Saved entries
Definition wf_zone (zone : Zone) : Prop :=
  ∀ a t, zone !! a = Some t → wf_node zone t.

Definition wf_map (zone : Zone) (m : PersistentMap) : Prop :=
  ∀ a, tree_ m = Some a → is_Some (zone !! a).

(** The states of a zone and of the map handles that live in it: a fresh
    zone, new empty handles, and [Add] (or [Set]) on a handle. *)
Inductive reachable : Zone → list PersistentMap → Prop :=
  | reach_init : reachable [] []
  | reach_new zone maps def_value :
      reachable zone maps → reachable zone (empty_map def_value :: maps)
  | reach_add zone maps m key value zone' m' :
      reachable zone maps → m ∈ maps →
      Add zone m key value = Some (zone', m') →
      reachable zone' (m' :: maps).

(** The nodes of a map: the root, and the nodes behind the side pointers
    of its nodes. *)
Inductive node_of (zone : Zone) : ptr → nat → Prop :=
  | node_of_root a : node_of zone (Some a) a
  | node_of_side root a t i c :
      node_of zone root a → zone !! a = Some t →
      Z.of_nat i < length t → path t i = Some (Some c) →
      node_of zone root c.

(** The node that [Add] builds. *)
Definition new_tree (key : Key) (value : Value) (len : nat)
    (more : option ZoneMap) (path_out : list ptr) : FocusedTree :=
  {| key_value := (key, value);
     length := to_int8 (Z.of_nat len);
     key_hash := hash_of key;
     more := more;
     path_array := take len path_out |}.

(** [FindHash_loop] with the turns that are left at [level]. *)
Definition find_from (zone : Zone) (hash : Z) (tree : ptr) (level : nat)
    : option ptr :=
  FindHash_loop (33 - level) zone hash tree level.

## WORK INSTRUCTIONS
Take the lines above from the one holding "(** The node that [Add] builds. *)" to the last and output them exactly.

## RESULT
(** The node that [Add] builds. *)
Definition new_tree (key : Key) (value : Value) (len : nat)
    (more : option ZoneMap) (path_out : list ptr) : FocusedTree :=
  {| key_value := (key, value);
     length := to_int8 (Z.of_nat len);
     key_hash := hash_of key;
     more := more;
     path_array := take len path_out |}.

(** [FindHash_loop] with the turns that are left at [level]. *)
Definition find_from (zone : Zone) (hash : Z) (tree : ptr) (level : nat)
    : option ptr :=
  FindHash_loop (33 - level) zone hash tree level.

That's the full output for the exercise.